--- What needs to be done ---
Restate the records exactly. Include all of them.

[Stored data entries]
-----

(* ===== verification/ScyllaNode.v ===== *)
(** * ScyllaNode: the node on ScyllaDB

    A server whose log is kept by ScyllaDB and one whose log is kept by a store
    that keeps its contract get the same requests.  When the messages accepted
    have times the column can hold and the pages asked for start below [2^63],
    the responses are the same but for two differences, which [seen_response]
    states: the snapshot in the answer to [sync] has its time cut to the
    millisecond, and a page or a bundle without entries is the nil slice, which
    is written as [null] where the store in memory has an empty array.  So a
    node that is started with [SCYLLA_HOSTS], on an empty database or on one
    that an earlier run left, answers such requests as [ApiContract] and [Main]
    promise, up to these differences. *)
From S2P Require Import Prelude Tables Simulation Codec JsonText GoTime JsonTree JsonUtf8 TimeText Sha256 Models Merkle Crypto Storage Cache Redis Broker Wire WireSize Rabbit RabbitRuns Chatlog LogFacts LogReads LogContract Service RateLimit Api ApiContract ApiJson Scylla ScyllaLog Dispatch Main.

(** What differs: the time of a snapshot, and that a slice without entries is
    nil ([scylla.go], [var out []models.LogEntry]). *)
Definition seen_reply (b : reply) : reply :=
  match b with
  | JSync b => JSync (seen_bundle b)
  | JHistory h => JHistory {| Messages := seen_slice (Messages h); NextFrom := NextFrom h |}
  | b => b
  end.
Definition seen_response (v : Response) : Response :=
  {| status := status v; retry_after := retry_after v; body := seen_reply (body v) |}.

(** A request the database can serve like memory: an acceptable message has a
    time in UTC on a whole millisecond, and a page starts below [2^63]. *)
Record request_fits `{Ed25519} (r : Request) : Prop := {
  rf_time m c : DecodeMessage (r_cut r) (r_body r) = Some m -> acceptable (for_chat c m) = true -> storable m;
  rf_from from : parseUintQuery r "from" 0 = Some from -> 0 <= from < 2 ^ 63;
}.

Section Node.
Context {D : Type} `{CL : ClusterLaws D}.
Context {S C B : Type} `{SL : StorageLaws S} `{CA : CacheLaws C} `{BL : BrokerLaws B}.
Context `{HashFunction} `{Ed25519} `{RateLimiter}.

Abbreviation server1 := (Server (Scylla (D := D)) C B).
Abbreviation server2 := (Server S C B).

Definition server_rel (s1 : server1) (s2 : server2) : Prop :=
  log_rel (log_in s1) (log_in s2) /\ s_limiter s1 = s_limiter s2.

Definition room63 (s : server2) (n : nat) : Prop :=
  forall c, Z.of_nat (length (log_at (log_in s) c)) + Z.of_nat n < 2 ^ 63.

Definition seen (v1 v2 : Response) : Prop := v1 = seen_response v2.
Abbreviation simS := (sim server_rel).

Lemma sim_on_svc {A1 A2} (V : A1 -> A2 -> Prop) m1 m2 s1 s2 : server_rel s1 s2 ->
  sim log_rel V m1 m2 (log_in s1) (log_in s2) -> simS V (on_svc (on_log m1)) (on_svc (on_log m2)) s1 s2.
Proof.
  intros [R L] Sm. unfold on_svc. eapply sim_zoom with (Q := fun m1 m2 => log_rel (log m1) (log m2)); [by split|].
  unfold on_log. eapply sim_zoom with (Q := log_rel); [done|exact Sm].
Qed.

(** A call whose result or error becomes the response. *)
Lemma sim_reply {A1 A2} (V : A1 -> A2 -> Prop) m1 m2 (k1 : A1 + error -> Response) k2 s1 s2 :
  simS V m1 m2 s1 s2 -> (forall x1 x2, tried V x1 x2 -> k1 x1 = seen_response (k2 x2)) ->
  simS seen (x ← try m1; mret (k1 x)) (x ← try m2; mret (k2 x)) s1 s2.
Proof.
  intros Sm K. eapply sim_bind; [by apply sim_try|]. intros x1 x2 t1 t2 _ _ T R. by apply sim_ret; [apply K|].
Qed.

(** The result is the same on both sides and the response does not carry a snapshot. *)
Lemma sim_reply_eq {A} m1 m2 (k : A + error -> Response) s1 s2 :
  simS eq m1 m2 s1 s2 -> (forall x, seen_response (k x) = k x) ->
  simS seen (x ← try m1; mret (k x)) (x ← try m2; mret (k x)) s1 s2.
Proof.
  intros Sm K. eapply sim_reply; [exact Sm|]. intros [a1|e1] [a2|e2] T; cbn in T; try done; subst; by rewrite K.
Qed.

Lemma sim_answer v s1 s2 : server_rel s1 s2 -> seen_response v = v -> simS seen (mret v) (mret v) s1 s2.
Proof. intros R E. by apply sim_ret. Qed.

-----

--- Exercise result ---
(* ===== verification/ScyllaNode.v ===== *)
(** * ScyllaNode: the node on ScyllaDB

    A server whose log is kept by ScyllaDB and one whose log is kept by a store
    that keeps its contract get the same requests.  When the messages accepted
    have times the column can hold and the pages asked for start below [2^63],
    the responses are the same but for two differences, which [seen_response]
    states: the snapshot in the answer to [sync] has its time cut to the
    millisecond, and a page or a bundle without entries is the nil slice, which
    is written as [null] where the store in memory has an empty array.  So a
    node that is started with [SCYLLA_HOSTS], on an empty database or on one
    that an earlier run left, answers such requests as [ApiContract] and [Main]
    promise, up to these differences. *)
From S2P Require Import Prelude Tables Simulation Codec JsonText GoTime JsonTree JsonUtf8 TimeText Sha256 Models Merkle Crypto Storage Cache Redis Broker Wire WireSize Rabbit RabbitRuns Chatlog LogFacts LogReads LogContract Service RateLimit Api ApiContract ApiJson Scylla ScyllaLog Dispatch Main.

(** What differs: the time of a snapshot, and that a slice without entries is
    nil ([scylla.go], [var out []models.LogEntry]). *)
Definition seen_reply (b : reply) : reply :=
  match b with
  | JSync b => JSync (seen_bundle b)
  | JHistory h => JHistory {| Messages := seen_slice (Messages h); NextFrom := NextFrom h |}
  | b => b
  end.
Definition seen_response (v : Response) : Response :=
  {| status := status v; retry_after := retry_after v; body := seen_reply (body v) |}.

(** A request the database can serve like memory: an acceptable message has a
    time in UTC on a whole millisecond, and a page starts below [2^63]. *)
Record request_fits `{Ed25519} (r : Request) : Prop := {
  rf_time m c : DecodeMessage (r_cut r) (r_body r) = Some m -> acceptable (for_chat c m) = true -> storable m;
  rf_from from : parseUintQuery r "from" 0 = Some from -> 0 <= from < 2 ^ 63;
}.

Section Node.
Context {D : Type} `{CL : ClusterLaws D}.
Context {S C B : Type} `{SL : StorageLaws S} `{CA : CacheLaws C} `{BL : BrokerLaws B}.
Context `{HashFunction} `{Ed25519} `{RateLimiter}.

Abbreviation server1 := (Server (Scylla (D := D)) C B).
Abbreviation server2 := (Server S C B).

Definition server_rel (s1 : server1) (s2 : server2) : Prop :=
  log_rel (log_in s1) (log_in s2) /\ s_limiter s1 = s_limiter s2.

Definition room63 (s : server2) (n : nat) : Prop :=
  forall c, Z.of_nat (length (log_at (log_in s) c)) + Z.of_nat n < 2 ^ 63.

Definition seen (v1 v2 : Response) : Prop := v1 = seen_response v2.
Abbreviation simS := (sim server_rel).

Lemma sim_on_svc {A1 A2} (V : A1 -> A2 -> Prop) m1 m2 s1 s2 : server_rel s1 s2 ->
  sim log_rel V m1 m2 (log_in s1) (log_in s2) -> simS V (on_svc (on_log m1)) (on_svc (on_log m2)) s1 s2.
Proof.
  intros [R L] Sm. unfold on_svc. eapply sim_zoom with (Q := fun m1 m2 => log_rel (log m1) (log m2)); [by split|].
  unfold on_log. eapply sim_zoom with (Q := log_rel); [done|exact Sm].
Qed.

(** A call whose result or error becomes the response. *)
Lemma sim_reply {A1 A2} (V : A1 -> A2 -> Prop) m1 m2 (k1 : A1 + error -> Response) k2 s1 s2 :
  simS V m1 m2 s1 s2 -> (forall x1 x2, tried V x1 x2 -> k1 x1 = seen_response (k2 x2)) ->
  simS seen (x ← try m1; mret (k1 x)) (x ← try m2; mret (k2 x)) s1 s2.
Proof.
  intros Sm K. eapply sim_bind; [by apply sim_try|]. intros x1 x2 t1 t2 _ _ T R. by apply sim_ret; [apply K|].
Qed.

(** The result is the same on both sides and the response does not carry a snapshot. *)
Lemma sim_reply_eq {A} m1 m2 (k : A + error -> Response) s1 s2 :
  simS eq m1 m2 s1 s2 -> (forall x, seen_response (k x) = k x) ->
  simS seen (x ← try m1; mret (k x)) (x ← try m2; mret (k x)) s1 s2.
Proof.
  intros Sm K. eapply sim_reply; [exact Sm|]. intros [a1|e1] [a2|e2] T; cbn in T; try done; subst; by rewrite K.
Qed.

Lemma sim_answer v s1 s2 : server_rel s1 s2 -> seen_response v = v -> simS seen (mret v) (mret v) s1 s2.
Proof. intros R E. by apply sim_ret. Qed.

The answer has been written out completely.